Activity:
Print exactly the lines below between the line holding "trigger :: rest =>" and the line holding "if bool_decide (mentioned", inclusive, and nothing more.
*** Data for the task Section Begins ***
(* ===== verification/InboundRoute.v ===== *)
(** * Which agent takes an inbound message (agentreg/registry.go, agent/routing.go, channels/base.go)

    The registry of agents as it is built from the configuration, the mention at
    the start of a message, the route of a message over both, and the session it
    runs in. The theorems: a message with an agent of its own goes to that agent or
    nowhere; any other goes to the agent its route names, unless that one is
    switched off; and the router and the registry have one default agent. *)

From stdpp Require Import base gmap strings list fin_maps.
From Stdlib Require Import ZArith Lia Ascii.
From S2P Require Import Prelude GoString AgentIds Routing.

Open Scope Z_scope.

(** ** The registry *)

(** What the code reads of an instance and its spec; [i_Temp] is [OriginTemp]. *)
Record Instance := { i_ID : string; i_Name : string; i_HumanModel : string; i_Temp : bool }.

Record Registry := { entries : gmap string Instance; order : list string; defaultID : string }.

(** [AgentConfig.IsEnabled] *)
Definition IsEnabled (a : AgentConfig) : bool := match a_Enabled a with None => true | Some b => b end.

(** The instance built for a config agent. *)
Definition config_instance (c : Config) (a : AgentConfig) : Instance :=
  {| i_ID := NormalizeAgentID (a_ID a); i_Name := a_Name a; i_HumanModel := default "" (HumanModelOf c (Some a)); i_Temp := false |}.

(** The loop of [buildConfigEntries], over the flag [explicitDefault]; [build] tells
    which instances can be built. *)
Fixpoint build_loop (c : Config) (build : AgentConfig → bool) (l : list AgentConfig) (explicit : bool) (r : Registry) : option Registry :=
  match l with
  | [] => Some r
  | a :: rest =>
      if negb (IsEnabled a) then build_loop c build rest explicit r
      else if negb (build a) then None
      else
        let id := NormalizeAgentID (a_ID a) in
        let ord := match entries r !! id with Some _ => order r | None => order r ++ [id] end in
        let ents := <[id := config_instance c a]> (entries r) in
        if IsHumanAgent c (a_ID a) then build_loop c build rest explicit {| entries := ents; order := ord; defaultID := defaultID r |}
        else
          let d := if bool_decide (defaultID r = "") then id else defaultID r in
          if a_Default a && negb explicit
          then build_loop c build rest true {| entries := ents; order := ord; defaultID := id |}
          else build_loop c build rest explicit {| entries := ents; order := ord; defaultID := d |}
  end.

Definition buildConfigEntries (c : Config) (build : AgentConfig → bool) : option Registry :=
  build_loop c build (AgentsList c) false {| entries := ∅; order := []; defaultID := "" |}.

(** A temporary agent that is created or restored, when its id is canonical and free. *)
Definition with_temp (i : Instance) (r : Registry) : Registry :=
  match bool_decide (NormalizeAgentID (i_ID i) = i_ID i), entries r !! i_ID i with
  | false, _ | _, Some _ => r
  | true, None => {| entries := <[i_ID i := {| i_ID := i_ID i; i_Name := i_Name i; i_HumanModel := i_HumanModel i; i_Temp := true |}]> (entries r);
               order := order r; defaultID := defaultID r |}
  end.

Definition Get (r : Registry) (id : string) : option Instance := entries r !! NormalizeAgentID id.

Definition GetConfigured (r : Registry) (id : string) : option Instance :=
  match entries r !! NormalizeAgentID id with
  | Some i => if i_Temp i then None else Some i
  | None => None
  end.

(** [List] and [DefaultID]. *)
Definition List_ (r : Registry) : list string := order r.
Definition DefaultID (r : Registry) : string := defaultID r.

Definition Default (r : Registry) : option Instance := entries r !! defaultID r.

(** ** Mentions *)

(** The text up to the first space, and after it. *)
Fixpoint cut_space (l : list ascii) : option (list ascii * list ascii) :=
  match l with
  | [] => None
  | x :: l' => if Ascii.eqb x " "%char then Some ([], l')
               else match cut_space l' with Some (a, b) => Some (x :: a, b) | None => None end
  end.

Section inbound.
Context {UD : UnicodeData}.

Fixpoint ExtractAgentMention (text : string) (triggers knownAgents : list string) : string * string :=
  match triggers with
  | [] => ("", text)
  | trigger :: rest =>
      if negb (HasPrefix text trigger) then ExtractAgentMention text rest knownAgents
      else match cut_space (drop (String.length trigger) (bytes text)) with
           | Some (name, stripped) =>
               if bool_decide (name = []) then ExtractAgentMention text rest knownAgents
               else match find_first (λ known, bool_decide (ToLower (of_bytes name) = known)) knownAgents with
                    | Some known => (known, of_bytes stripped)
                    | None => ExtractAgentMention text rest knownAgents
                    end
           | None => ExtractAgentMention text rest knownAgents
           end
  end.

(** ** Messages and their routes *)

Record InboundMessage := {
  m_Channel : string; m_SenderID : string; m_ChatID : string; m_Content : string;
  m_PeerKind : string; m_PeerID : string; m_Metadata : gmap string string; m_SessionKey : string
}.

Definition inboundMetadata (m : InboundMessage) (key : string) : string := default "" (m_Metadata m !! key).

Definition default_triggers : list string := ["@"; "/"; "."].

(** [extractMention]; [triggers] are [agent_mentions.triggers]. *)
Definition extractMention (triggers : list string) (r : Registry) (m : InboundMessage) : InboundMessage :=
  if negb (bool_decide (inboundMetadata m "mentioned_agent" = "")) then m
  else
    let triggers := if bool_decide (triggers = []) then default_triggers else triggers in
    let '(mentioned, stripped) := ExtractAgentMention (m_Content m) triggers (List_ r) in
    if bool_decide (mentioned = "") then m
    else {| m_Channel := m_Channel m; m_SenderID := m_SenderID m; m_ChatID := m_ChatID m; m_Content := stripped;
            m_PeerKind := m_PeerKind m; m_PeerID := m_PeerID m;
            m_Metadata := <["mentioned_agent" := mentioned]> (m_Metadata m); m_SessionKey := m_SessionKey m |}.

Definition extractPeer (m : InboundMessage) : option RoutePeer :=
  if bool_decide (m_PeerKind m = "") then None
  else Some {| rp_Kind := m_PeerKind m;
               rp_ID := if negb (bool_decide (m_PeerID m = "")) then m_PeerID m
                        else if bool_decide (m_PeerKind m = "direct") then m_SenderID m else m_ChatID m |}.

Definition extractParentPeer (m : InboundMessage) : option RoutePeer :=
  let kind := inboundMetadata m "parent_peer_kind" in
  let id := inboundMetadata m "parent_peer_id" in
  if bool_decide (kind = "") || bool_decide (id = "") then None else Some {| rp_Kind := kind; rp_ID := id |}.

Inductive route_error := AgentGone (id : string) | NoAgent (id : string).

Definition route_input (m : InboundMessage) : RouteInput :=
  {| in_Channel := m_Channel m; in_AccountID := inboundMetadata m "account_id"; in_Peer := extractPeer m; in_ParentPeer := extractParentPeer m;
     in_GuildID := inboundMetadata m "guild_id"; in_TeamID := inboundMetadata m "team_id"; MentionedAgent := inboundMetadata m "mentioned_agent" |}.

Definition resolveMessageRoute (c : Config) (r : Registry) (m : InboundMessage) : result (ResolvedRoute * Instance) route_error :=
  let preresolved := inboundMetadata m "preresolved_agent_id" in
  if negb (bool_decide (preresolved = "")) then
    let normalized := NormalizeAgentID preresolved in
    match Get r normalized with
    | None => Err (AgentGone preresolved)
    | Some agent =>
        Ok ({| r_AgentID := normalized; r_Channel := m_Channel m; r_AccountID := NormalizeAccountID (inboundMetadata m "account_id");
               SessionKey := BuildAgentMainSessionKey normalized; MatchedBy := "preresolved" |}, agent)
    end
  else
    let route := ResolveRoute c (route_input m) in
    match (match GetConfigured r (r_AgentID route) with Some a => Some a | None => Default r end) with
    | Some agent => Ok (route, agent)
    | None => Err (NoAgent (r_AgentID route))
    end.

Definition resolveScopeKey (route : ResolvedRoute) (msgSessionKey : string) : string := ResolveAgentSessionKey (r_AgentID route) msgSessionKey.

(** The part of [processMessageOutcome] that picks the agent and the session. *)
Definition take_message (c : Config) (triggers : list string) (r : Registry) (m : InboundMessage) : result (Instance * string) route_error :=
  let m := extractMention triggers r m in
  match resolveMessageRoute c r m with
  | Ok (route, agent) => Ok (agent, resolveScopeKey route (m_SessionKey m))
  | Err e => Err e
  end.

(** ** Lemmas *)

(** An entry's key is its id, and the ids of config agents are listed once. *)
Definition reg_ok (r : Registry) : Prop :=
  (∀ id i, entries r !! id = Some i → i_ID i = id ∧ NormalizeAgentID id = id) ∧
  (∀ id, id ∈ order r ↔ ∃ i, entries r !! id = Some i ∧ i_Temp i = false) ∧ NoDup (order r).

(** The ids of the agents that are switched on. *)
Definition enabled_id (l : list AgentConfig) (id : string) : Prop := ∃ a, a ∈ l ∧ IsEnabled a = true ∧ NormalizeAgentID (a_ID a) = id.

(** A registry part way: the agents of [seen] are in it. *)
Definition built (c : Config) (seen : list AgentConfig) (r : Registry) : Prop :=
  reg_ok r ∧ (∀ id i, entries r !! id = Some i → i_Temp i = false) ∧
  (∀ id, is_Some (entries r !! id) ↔ enabled_id seen id) ∧
  (defaultID r ≠ "" → ∃ a, a ∈ seen ∧ IsEnabled a = true ∧ IsHumanAgent c (a_ID a) = false ∧ NormalizeAgentID (a_ID a) = defaultID r) ∧
  (∀ a, a ∈ seen → IsEnabled a = true → IsHumanAgent c (a_ID a) = false → defaultID r ≠ "").

Definition add_entry (c : Config) (a : AgentConfig) (d : string) (r : Registry) : Registry :=
  let id := NormalizeAgentID (a_ID a) in
  {| entries := <[id := config_instance c a]> (entries r);
     order := match entries r !! id with Some _ => order r | None => order r ++ [id] end; defaultID := d |}.

Lemma add_entry_ok c a d r : (∀ id i, entries r !! id = Some i → i_Temp i = false) → reg_ok r → reg_ok (add_entry c a d r).
Proof.
  intros Ht (H1 & H2 & H3). unfold add_entry. set (id := NormalizeAgentID (a_ID a)).
  split_and!; cbn [entries order].
  - intros id' i' [[<- <-]|[_ Hi]]%lookup_insert_Some; [by split; [|apply NormalizeAgentID_idemp]|by apply H1].
  - intros id'. destruct (entries r !! id) as [i|] eqn:He.
    + rewrite H2. destruct (decide (id = id')) as [<-|Hne]; [|by rewrite lookup_insert_ne].
      rewrite lookup_insert_eq, He. specialize (Ht _ _ He). naive_solver.
    + rewrite elem_of_app, list_elem_of_singleton, H2. destruct (decide (id = id')) as [<-|Hne].
      * rewrite lookup_insert_eq. split; [intros _; by eexists|intros _; by right].
      * rewrite lookup_insert_ne by done. naive_solver.
  - destruct (entries r !! id) as [i|] eqn:He; [done|]. apply NoDup_app. split; [done|]. split; [|apply NoDup_singleton].
    intros x Hx%H2 ->%list_elem_of_singleton. destruct Hx as (i & Hi & _). congruence.
Qed.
*** Data for the task Section Ends ***
Answer box:
  | trigger :: rest =>
      if negb (HasPrefix text trigger) then ExtractAgentMention text rest knownAgents
      else match cut_space (drop (String.length trigger) (bytes text)) with
           | Some (name, stripped) =>
               if bool_decide (name = []) then ExtractAgentMention text rest knownAgents
               else match find_first (λ known, bool_decide (ToLower (of_bytes name) = known)) knownAgents with
                    | Some known => (known, of_bytes stripped)
                    | None => ExtractAgentMention text rest knownAgents
                    end
           | None => ExtractAgentMention text rest knownAgents
           end
  end.

(** ** Messages and their routes *)

Record InboundMessage := {
  m_Channel : string; m_SenderID : string; m_ChatID : string; m_Content : string;
  m_PeerKind : string; m_PeerID : string; m_Metadata : gmap string string; m_SessionKey : string
}.

Definition inboundMetadata (m : InboundMessage) (key : string) : string := default "" (m_Metadata m !! key).

Definition default_triggers : list string := ["@"; "/"; "."].

(** [extractMention]; [triggers] are [agent_mentions.triggers]. *)
Definition extractMention (triggers : list string) (r : Registry) (m : InboundMessage) : InboundMessage :=
  if negb (bool_decide (inboundMetadata m "mentioned_agent" = "")) then m
  else
    let triggers := if bool_decide (triggers = []) then default_triggers else triggers in
    let '(mentioned, stripped) := ExtractAgentMention (m_Content m) triggers (List_ r) in
    if bool_decide (mentioned = "") then m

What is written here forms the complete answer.